Appliances were unchanged in the revenue mix for the third quarter as the category showed a slight gain in comparable store sales. An increased assortment in higher-end laundry, refrigerator and dishwasher products benefited revenue, as did several promotions during the period. Special orders contributed to both the revenue increase and a slight gain in the average selling price.

 

Digital products – including digital, plasma and LCD TVs; digital cameras and camcorders; DVD hardware and software; cellular telephones and digital broadcast systems – comprised 27 percent of revenue for the third quarter of fiscal 2004, up from 23 percent for the same period last year.

 



 

Company Third-Quarter Earnings Guidance in Line with Previous Range

 

The Company narrowed its guidance for third-quarter earnings from continuing operations to a range of 35 to 37 cents per diluted share, compared with its prior guidance of 33 to 38 cents per diluted share issued on Sept. 17. Earnings from continuing operations for the third quarter of fiscal 2003 were 27 cents per diluted share.

 

“We are pleased that our gross profit rate for the third quarter will improve as we projected earlier,” said Darren Jackson, executive vice president – finance and chief financial officer. “The gross profit rate benefited from improvements in our pricing and exceptional execution at the store level.
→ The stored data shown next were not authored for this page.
(* ===== verification/MultiIndex.v ===== *)
(** * The multi-index map of the database

    [database/src/multi_index.rs]: one primary map and up to three further
    indices, each of them either unique (a key names one primary key) or not (a
    key names a set of them).  Which is decided by the marker types [U1], [U2]
    and [U3], here values of [Tag].

    The last section gives the meaning of an index: it is [exact] for a function
    that assigns to each stored primary key its secondary key.  Inserting,
    removing and updating keep it exact, except that inserting a stored primary
    key under a different secondary key leaves the old entry behind. *)

From S2P Require Import Prelude.

Inductive Tag := UniqueTag | NonUniqueTag.

#[export] Instance tag_eq_dec : EqDecision Tag.
Proof. solve_decision. Defined.

(** ** One index *)

Section Index.
Context {K K1 : Type} `{Countable K, Countable K1}.

(** [.entry(k).or_default().insert(k1)]. *)
Definition multi_insert (k : K) (k1 : K1) (m : gmap K (gset K1)) : gmap K (gset K1) :=
  <[k := {[k1]} ∪ default ∅ (m !! k)]> m.

(** [.retain(|_, v| v != k1)]. *)
Definition unique_retain (k1 : K1) (m : gmap K K1) : gmap K K1 :=
  filter (λ kv, kv.2 ≠ k1) m.

(** [.retain(|_, set| { set.remove(k1); !set.is_empty() })]. *)
Definition multi_retain (k1 : K1) (m : gmap K (gset K1)) : gmap K (gset K1) :=
  omap (λ s, let s' := s ∖ {[k1]} in if decide (s' = ∅) then None else Some s') m.

(** The primary keys that a non-unique index holds under a key. *)
Definition multi_get (m : gmap K (gset K1)) (k : K) : gset K1 := default ∅ (m !! k).

(** The index holds exactly the pairs of [f]. *)
Definition multi_exact (m : gmap K (gset K1)) (f : K1 → option K) : Prop :=
  ∀ k k1, k1 ∈ multi_get m k ↔ f k1 = Some k.

Lemma multi_exact_empty : multi_exact ∅ (λ _, None).
Proof. intros k k1. unfold multi_get. rewrite lookup_empty. set_solver. Qed.

Lemma multi_exact_ext m f g : (∀ k1, f k1 = g k1) → multi_exact m f → multi_exact m g.
Proof. intros Hfg Hm k k1. rewrite <- Hfg. apply Hm. Qed.

Lemma multi_get_insert m k k1 j :
  multi_get (multi_insert k k1 m) j =
  if decide (j = k) then {[k1]} ∪ multi_get m k else multi_get m j.
Proof.
  unfold multi_get, multi_insert. case_decide as Hj.
  - subst. by rewrite lookup_insert_eq.
  - by rewrite lookup_insert_ne.
Qed.

(** Inserting a new primary key, or a stored one under the key it has. *)
Lemma multi_exact_insert m f g k k1 :
  multi_exact m f → f k1 = None ∨ f k1 = Some k →
  (∀ x, g x = if decide (x = k1) then Some k else f x) →
  multi_exact (multi_insert k k1 m) g.
Proof.
  intros Hm Hk1 Hg j x. rewrite multi_get_insert, Hg.
  pose proof (Hm j x) as Hj. pose proof (Hm k x) as Hk.
  repeat case_decide; subst; set_solver.
Qed.

Lemma multi_get_retain m k1 j : multi_get (multi_retain k1 m) j = multi_get m j ∖ {[k1]}.
Proof.
  unfold multi_get, multi_retain. rewrite lookup_omap.
  destruct (m !! j) as [s|]; simpl; [|set_solver].
  case_decide as Hs; simpl; [by rewrite Hs|done].
Qed.

Lemma multi_exact_retain m f g k1 :
  multi_exact m f → (∀ x, g x = if decide (x = k1) then None else f x) →
  multi_exact (multi_retain k1 m) g.
Proof.
  intros Hm Hg j x. rewrite multi_get_retain, Hg. pose proof (Hm j x) as Hj.
  case_decide; set_solver.
Qed.

Lemma unique_retain_lookup m k1 k j :
  unique_retain k1 m !! k = Some j ↔ m !! k = Some j ∧ j ≠ k1.
Proof. unfold unique_retain. by rewrite map_lookup_filter_Some. Qed.
End Index.

(** ** The map *)

Record MultiIndexMap (K1 K2 K3 K4 V : Type)
    `{Countable K1, Countable K2, Countable K3, Countable K4} := mkMultiIndexMap {
  primary : gmap K1 V;
  secondary_unique : gmap K2 K1;
  secondary_multi : gmap K2 (gset K1);
  tertiary_unique : gmap K3 K1;
  tertiary_multi : gmap K3 (gset K1);
  quaternary_unique : gmap K4 K1;
  quaternary_multi : gmap K4 (gset K1);
}.
Arguments mkMultiIndexMap {_ _ _ _ _ _ _ _ _ _ _ _ _}.
Arguments primary {_ _ _ _ _ _ _ _ _ _ _ _ _}.
Arguments secondary_unique {_ _ _ _ _ _ _ _ _ _ _ _ _}.
Arguments secondary_multi {_ _ _ _ _ _ _ _ _ _ _ _ _}.
Arguments tertiary_unique {_ _ _ _ _ _ _ _ _ _ _ _ _}.
Arguments tertiary_multi {_ _ _ _ _ _ _ _ _ _ _ _ _}.
Arguments quaternary_unique {_ _ _ _ _ _ _ _ _ _ _ _ _}.
Arguments quaternary_multi {_ _ _ _ _ _ _ _ _ _ _ _ _}.

Section Map.
Context {K1 K2 K3 K4 V : Type} `{Countable K1, Countable K2, Countable K3, Countable K4}.
Context (U1 U2 U3 : Tag).

Abbreviation mimap := (MultiIndexMap K1 K2 K3 K4 V).

(** [MultiIndexMap::new]. *)
Definition mi_new : mimap := mkMultiIndexMap ∅ ∅ ∅ ∅ ∅ ∅ ∅.

(** [MultiIndexMap::length]. *)
Definition mi_length (m : mimap) : nat := size (primary m).

Definition insert_or_update (k1 : K1) (k2 : K2) (k3 : K3) (k4 : K4) (v : V) (m : mimap) : mimap :=
  mkMultiIndexMap
    (<[k1 := v]> (primary m))
    (if decide (U1 = UniqueTag) then <[k2 := k1]> (secondary_unique m) else secondary_unique m)
    (if decide (U1 = UniqueTag) then secondary_multi m else multi_insert k2 k1 (secondary_multi m))
    (if decide (U2 = UniqueTag) then <[k3 := k1]> (tertiary_unique m) else tertiary_unique m)
    (if decide (U2 = UniqueTag) then tertiary_multi m else multi_insert k3 k1 (tertiary_multi m))
    (if decide (U3 = UniqueTag) then <[k4 := k1]> (quaternary_unique m) else quaternary_unique m)
    (if decide (U3 = UniqueTag) then quaternary_multi m else multi_insert k4 k1 (quaternary_multi m)).

(** [MultiIndexMap::remove]: the removed value and the map afterwards. *)
Definition mi_remove (k1 : K1) (m : mimap) : option V * mimap :=
  match primary m !! k1 with
  | None => (None, m)
  | Some removed =>
      (Some removed,
       mkMultiIndexMap
         (delete k1 (primary m))
         (if decide (U1 = UniqueTag) then unique_retain k1 (secondary_unique m)
          else secondary_unique m)
         (if decide (U1 = UniqueTag) then secondary_multi m
          else multi_retain k1 (secondary_multi m))
         (if decide (U2 = UniqueTag) then unique_retain k1 (tertiary_unique m)
          else tertiary_unique m)
         (if decide (U2 = UniqueTag) then tertiary_multi m
          else multi_retain k1 (tertiary_multi m))
         (if decide (U3 = UniqueTag) then unique_retain k1 (quaternary_unique m)
          else quaternary_unique m)
         (if decide (U3 = UniqueTag) then quaternary_multi m
          else multi_retain k1 (quaternary_multi m)))
  end.

Definition set_primary (p : gmap K1 V) (m : mimap) : mimap :=
  mkMultiIndexMap p (secondary_unique m) (secondary_multi m) (tertiary_unique m)
    (tertiary_multi m) (quaternary_unique m) (quaternary_multi m).

(** [MultiIndexMap::update]. *)
Definition mi_update (k1 : K1) (v : V) (m : mimap) : option V * mimap :=
  match primary m !! k1 with
  | None => (None, m)
  | Some old => (Some old, set_primary (<[k1 := v]> (primary m)) m)
  end.

(** [MultiIndexMap::values]. *)
Definition mi_values (m : mimap) : list V := (map_to_list (primary m)).*2.

(** [get_by] and [get_mut_by] of the primary key; the write through the mutable
    reference is [modify_by]. *)
Definition get_by (k1 : K1) (m : mimap) : option V := primary m !! k1.

Definition modify_by (k1 : K1) (f : V → V) (m : mimap) : mimap :=
  set_primary (alter f k1 (primary m)) m.

(** [get_by] of a unique index. *)
Definition get_by_secondary (k2 : K2) (m : mimap) : option V :=
  k1 ← secondary_unique m !! k2; primary m !! k1.

Definition get_by_tertiary (k3 : K3) (m : mimap) : option V :=
  k1 ← tertiary_unique m !! k3; primary m !! k1.

Definition get_by_quaternary (k4 : K4) (m : mimap) : option V :=
  k1 ← quaternary_unique m !! k4; primary m !! k1.

(** [get_all_by] of a non-unique index, in the iteration order of the hash set. *)
Definition get_all_of (keys : gset K1) (m : mimap) : list V :=
  omap (λ k1, primary m !! k1) (elements keys).

Definition get_all_by_secondary (k2 : K2) (m : mimap) : list V :=
  get_all_of (multi_get (secondary_multi m) k2) m.

Definition get_all_by_tertiary (k3 : K3) (m : mimap) : list V :=
  get_all_of (multi_get (tertiary_multi m) k3) m.

Definition get_all_by_quaternary (k4 : K4) (m : mimap) : list V :=
  get_all_of (multi_get (quaternary_multi m) k4) m.

(** [modify_all_by] of a non-unique index. *)
Definition modify_all_of (keys : gset K1) (f : V → V) (m : mimap) : mimap :=
  set_primary (foldr (alter f) (primary m) (elements keys)) m.

Definition modify_all_by_secondary (k2 : K2) (f : V → V) (m : mimap) : mimap :=
  modify_all_of (multi_get (secondary_multi m) k2) f m.

Definition modify_all_by_tertiary (k3 : K3) (f : V → V) (m : mimap) : mimap :=
  modify_all_of (multi_get (tertiary_multi m) k3) f m.

Definition modify_all_by_quaternary (k4 : K4) (f : V → V) (m : mimap) : mimap :=
  modify_all_of (multi_get (quaternary_multi m) k4) f m.

(** *** Lemmas *)

Lemma elem_of_get_all_of keys m v :
  v ∈ get_all_of keys m ↔ ∃ k1, k1 ∈ keys ∧ primary m !! k1 = Some v.
Proof.
  unfold get_all_of. rewrite list_elem_of_omap. setoid_rewrite elem_of_elements. done.
Qed.

Lemma foldr_alter_lookup (f : V → V) (l : list K1) (p : gmap K1 V) k1 :
  NoDup l →
  foldr (alter f) p l !! k1 = if decide (k1 ∈ l) then f <$> p !! k1 else p !! k1.
Proof.
  induction 1 as [|x l Hx Hl IH]; cbn [foldr]; [by rewrite decide_False by set_solver|].
  destruct (decide (k1 = x)) as [->|Hne].
  - rewrite lookup_alter_eq, IH. rewrite decide_False by done.
    by rewrite decide_True by set_solver.
  - rewrite lookup_alter_ne, IH by done.
    repeat case_decide; try done; set_solver.
Qed.

Lemma modify_all_of_lookup keys f m k1 :
  primary (modify_all_of keys f m) !! k1 =
  if decide (k1 ∈ keys) then f <$> primary m !! k1 else primary m !! k1.
Proof.
  cbn [modify_all_of set_primary primary]. rewrite foldr_alter_lookup by apply NoDup_elements.
  repeat case_decide; try done; set_solver.
Qed.

Lemma modify_by_lookup k1 f m j :
  primary (modify_by k1 f m) !! j = if decide (j = k1) then f <$> primary m !! j else primary m !! j.
Proof.
  unfold modify_by, set_primary; cbn [primary]. case_decide; subst.
  - by rewrite lookup_alter_eq.
  - by rewrite lookup_alter_ne.
Qed.
End Map.
Lemma insert_validator_models cluster validator share a ms :
  abs_ok a → models a ms → update_ok (InsertValidator cluster validator share) a →
  models (abs_apply (InsertValidator cluster validator share) a)
    (insert_validator_multi cluster validator share ms).
Proof.
  intros Hok Hm Hu. pose proof Hu as (Hnew & Hcid & Hsame).
  assert (Hvk := λ pk, insert_validator_keys cluster validator share a pk Hok Hu).
  assert (Hnk : validator_cluster a (md_public_key validator) = None).
  { unfold validator_cluster. by rewrite Hnew. }
  assert (Hno : validator_owner a (md_public_key validator) = None).
  { unfold validator_owner. by rewrite Hnk. }
  assert (Hnc : validator_committee a (md_public_key validator) = None).
  { unfold validator_committee. by rewrite Hnk. }
  destruct Hm as [Hmd Hmd2 Hmd3 Hmd4 Hcl Hcl2 Hcl3 Hcl4 Hsh Hsh2 Hsh3 Hsh4].
  unfold insert_validator_multi. rewrite metadata_insert_eq, cluster_insert_eq.
  split; mi_fields.
  - by rewrite Hmd.
  - eapply multi_exact_insert; [done|by left|apply Hvk].
  - eapply multi_exact_insert; [done|by left|apply Hvk].
  - eapply multi_exact_insert; [done|by left|apply Hvk].
  - by rewrite Hcl.
  - intros pk cid. rewrite (proj1 (Hvk pk)). case_decide as Hpk; intros H.
    + subst. injection H as <-. by rewrite lookup_insert_eq.
    + rewrite lookup_insert_ne by done. by apply Hcl2.
  - eapply multi_exact_insert; [done| |].
    + unfold cluster_owner. destruct (a_clusters a !! _) eqn:Hc; [|by left].
      right. cbn. f_equal. by apply Hsame.
    + intros cid. unfold cluster_owner. cbn [abs_apply a_clusters]. case_decide; subst.
      * by rewrite lookup_insert_eq.
      * by rewrite lookup_insert_ne.
  - eapply multi_exact_insert; [done| |].
    + unfold cluster_committee. destruct (a_clusters a !! _) eqn:Hc; [|by left].
      right. cbn. f_equal. by apply Hsame.
    + intros cid. unfold cluster_committee. cbn [abs_apply a_clusters]. case_decide; subst.
      * by rewrite lookup_insert_eq.
      * by rewrite lookup_insert_ne.
  - destruct share; [rewrite share_insert_eq; mi_fields; by rewrite Hsh|done].
  - pose proof (insert_validator_share_exact _ _ cluster validator share a _ _ Hok Hnew Hnk
      (λ pk, proj1 (Hvk pk)) Hsh2) as Hs. by destruct share.
  - pose proof (insert_validator_share_exact _ _ cluster validator share a _ _ Hok Hnew Hno
      (λ pk, proj1 (proj2 (Hvk pk))) Hsh3) as Hs. by destruct share.
  - pose proof (insert_validator_share_exact _ _ cluster validator share a _ _ Hok Hnew Hnc
      (λ pk, proj2 (proj2 (Hvk pk))) Hsh4) as Hs. by destruct share.
Qed.

(** The keys that remain when a validator goes. *)
Lemma delete_validator_keys a pk v x :
  abs_ok a → a_validators a !! pk = Some v →
  let a' := abs_delete_validator pk a in
  let gone := decide (x = pk) in
  validator_cluster a' x = (if gone then None else validator_cluster a x) ∧
  validator_owner a' x = (if gone then None else validator_owner a x) ∧
  validator_committee a' x = (if gone then None else validator_committee a x).
Proof.
  intros Hok Hv. cbn zeta. unfold validator_owner, validator_committee, validator_cluster.
  unfold abs_delete_validator. rewrite Hv. cbn [a_validators a_clusters].
  case_decide as Hx; [subst; by rewrite lookup_delete_eq|]. rewrite lookup_delete_ne by done.
  destruct (a_validators a !! x) as [w|] eqn:Hw; [|done]. cbn.
  destruct (cluster_used _ _) eqn:Hused; [done|].
  destruct (decide (md_cluster_id w = md_cluster_id v)) as [Heq|Hne].
  - apply not_true_iff_false in Hused. destruct Hused. apply cluster_used_spec.
    exists x, w. by rewrite lookup_delete_ne.
  - by rewrite lookup_delete_ne.
Qed.

Lemma delete_validator_share_exact `{Countable K} (f f' : PublicKeyBytes → option K) a pk v m :
  a_validators a !! pk = Some v →
  (∀ x, f' x = if decide (x = pk) then None else f x) →
  multi_exact m (share_key f a) →
  multi_exact (if a_shares a !! pk then multi_retain pk m else m)
    (share_key f' (abs_delete_validator pk a)).
Proof.
  intros Hv Hf Hm.
  assert (Hk : ∀ x, share_key f' (abs_delete_validator pk a) x =
    if decide (x = pk) then None else share_key f a x).
  { intros x. unfold share_key, abs_delete_validator. rewrite Hv, Hf. cbn [a_shares].
    case_decide; [subst; by rewrite lookup_delete_eq|]. by rewrite lookup_delete_ne. }
  destruct (a_shares a !! pk) eqn:Hs.
  - by eapply multi_exact_retain.
  - eapply multi_exact_ext; [|exact Hm]. intros x. rewrite Hk. case_decide; [|done].
    subst. unfold share_key. by rewrite Hs.
Qed.

(** A cluster without validators is what the code sees as an empty index entry. *)
Lemma no_validators_left (metadata : MetadataMultiIndexMap) cid f :
  multi_exact (secondary_multi metadata) f →
  (∀ pk, f pk = md_cluster_id <$> primary metadata !! pk) →
  get_all_by_secondary cid metadata = [] ↔ cluster_used cid (primary metadata) = false.
Proof.
  intros Hm Hf. rewrite <- not_true_iff_false, cluster_used_spec.
  unfold get_all_by_secondary. split.
  - intros Hnil (pk & v & Hpk & Hcid). apply (elem_of_nil v). rewrite <- Hnil.
    apply elem_of_get_all_of. exists pk. split; [|done]. apply Hm. rewrite Hf, Hpk. cbn. by f_equal.
  - intros Hno. apply elem_of_nil_inv. intros v (pk & Hin & Hpk)%elem_of_get_all_of.
    apply Hno. exists pk, v. split; [done|]. apply Hm in Hin. rewrite Hf, Hpk in Hin. by injection Hin.
Qed.
(* ===== verification/Sql.v ===== *)
(** * The SQL database

    The tables of [database/src/migrations], the statements of
    [database/src/sql_operations.rs] that run on them, and the loading of the
    network state from the tables ([NetworkState::new_with_state] of
    [database/src/state.rs]).

    A table is a finite map from its primary key; a statement returns the tables
    after it or an error, with the constraints of the schema written out: primary
    and unique keys, foreign keys with their [RESTRICT] and [CASCADE] actions and
    the two clean-up triggers.  Texts that encode an address or a BLS key are
    kept decoded; the RSA key of an operator is stored encoded, because its
    uniqueness is that of the text. *)

From S2P Require Import Prelude SsvTypes Messages ForkSchedule ValidationTypes DutyState.
From S2P Require Import ValidatorRules ConsensusValidation PartialValidation Subnet Validator MultiIndex.
From S2P Require Import NetworkState.

Inductive DatabaseError := NotFound | SQLError.

(** What the database takes from other libraries: the base64 text of the PEM form
    of an RSA key, and the check of [bls_lagrange] that share keys interpolate to
    the validator key with a threshold. *)
Class KeyLib {C : Crypto} := {
  encode_key : PubKey → bytes;
  decode_key : bytes → option PubKey;
  decode_encode_key : ∀ k, decode_key (encode_key k) = Some k;
  shares_interpolate : PublicKeyBytes → list (OperatorId * PublicKeyBytes) → nat → bool;
}.

(** ** [ssv_types::validate_share_public_keys] *)

Inductive ShareValidationError :=
  | InvalidCommitteeSize (size : nat)
  | InvalidOperatorId (id : OperatorId)
  | PublicKeys.

Definition validate_share_public_keys `{KeyLib} (validator_pubkey : PublicKeyBytes)
    (shares : list (OperatorId * PublicKeyBytes)) : outcome ShareValidationError unit :=
  let committee_size := length shares in
  if negb (is_valid_committee_size committee_size) then Err (InvalidCommitteeSize committee_size)
  else
    key_ids ← try_map (λ share, if (share.1 =? 0)%N then Err (InvalidOperatorId share.1)
                                else Ok share) shares;
    if shares_interpolate validator_pubkey (sort_by_key fst key_ids) (quorum_size committee_size)
    then Ok tt else Err PublicKeys.

(** ** Tables *)

Record OwnerRow := mkOwnerRow {
  ow_fee_recipient : option Address;
  ow_nonce : option N;
}.

Record OperatorRow := mkOperatorRow {
  or_public_key : bytes;
  or_owner_address : Address;
  or_removed : bool;
}.

Record ClusterRow := mkClusterRow {
  cr_owner : Address;
  cr_liquidated : bool;
}.

Record ValidatorRow := mkValidatorRow {
  vr_cluster_id : ClusterId;
  vr_validator_index : option ValidatorIndex;
  vr_graffiti : Graffiti;
}.

Record ShareRow := mkShareRow {
  sr_cluster_id : ClusterId;
  sr_share_pubkey : PublicKeyBytes;
  sr_encrypted_key : bytes;
}.

Record Sql := mkSql {
  t_block_number : N;
  t_max_operator_id_seen : option N;
  t_owners : gmap Address OwnerRow;
  t_operators : gmap OperatorId OperatorRow;
  t_skipped_operator_adds : gset OperatorId;
  t_clusters : gmap ClusterId ClusterRow;
  t_cluster_members : gset (ClusterId * OperatorId);
  t_validators : gmap (list byte) ValidatorRow;
  t_shares : gmap (list byte * OperatorId) ShareRow;
}.
#[export] Instance eta_Sql : Eta Sql := λ r,
  mkSql (t_block_number r) (t_max_operator_id_seen r) (t_owners r) (t_operators r)
    (t_skipped_operator_adds r) (t_clusters r) (t_cluster_members r) (t_validators r) (t_shares r).

(** A new database: the tables of the migrations with the row of [INSERT_METADATA]. *)
Definition empty_tables : Sql := mkSql 0 (Some 0%N) ∅ ∅ ∅ ∅ ∅ ∅ ∅.

Abbreviation stmt := (Sql → outcome DatabaseError Sql).
Implicit Types (sql : Sql).

(** Integers are stored in 64 signed bits: [i64::try_from]. *)
Definition to_sql (n : N) : outcome DatabaseError unit := ensure (n <? 2 ^ 63)%N SQLError.

(** ** Statements *)

Definition UPDATE_BLOCK_NUMBER (n : N) : stmt := λ sql,
  _ ← to_sql n; Ok (sql <| t_block_number := n |>).

Definition SET_MAX_OPERATOR_ID_SEEN (n : N) : stmt := λ sql,
  _ ← to_sql n; Ok (sql <| t_max_operator_id_seen := Some n |>).

(** The operators with a public key. *)
Definition operators_with_key (key : bytes) sql : gmap OperatorId OperatorRow :=
  filter (λ kv, or_public_key kv.2 = key) (t_operators sql).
These gains were partially offset by the impact of the increase of home office products in the revenue mix as well as the allowance for redemption of certificates earned through Reward Zone, our customer loyalty program.”

 

“In addition, we expect to realize a modest improvement in our SG&A rate for the third quarter,” Jackson commented. “One of the factors that limited our expense leverage in the quarter was the write-off of technology assets, which was not expected and which reduced third-quarter earnings by approximately 3 cents per diluted share.”

 

Best Buy is scheduled to release its fiscal third-quarter earnings before the stock market opens on Wednesday, Dec. 17. Its earnings conference call is scheduled to begin at 10 a.m. EDT on Dec. 17 and is expected to be available on its Web site both live and after the call, at www.BestBuy.com. Investors may access the call by clicking on “For Our Investors.”

 

Statements made in this news release, other than those concerning historical financial information, should be considered forward-looking and subject to various risks and uncertainties. Such forward-looking statements are based on management’s beliefs and assumptions regarding information currently available, and are made pursuant to the “safe harbor” provisions of Section 27A of the Securities Act of 1933, as amended, and Section 21E of the Securities Exchange Act of 1934, as amended. The Company’s actual results could differ materially from those expressed in the forward-looking statements. Factors that could cause results to vary include, among others, those expressed in the Company’s filings with the Securities and Exchange Commission. The Company has no obligation to publicly update or revise any of the forward-looking statements that may be in this news release.

 

About Best Buy Co., Inc.

 

Minneapolis-based Best Buy Co., Inc. (NYSE: BBY) is North America’s leading specialty retailer of consumer electronics, personal computers, entertainment software and appliances. The Company’s subsidiaries operate retail stores and/or Web sites under the names: Best Buy (BestBuy.com), Future Shop (FutureShop.ca), Geek Squad (GeekSquad.com), and Magnolia Audio Video (Magnoliaav.com). The Company’s subsidiaries reach consumers through approximately 750 stores in the United States and Canada.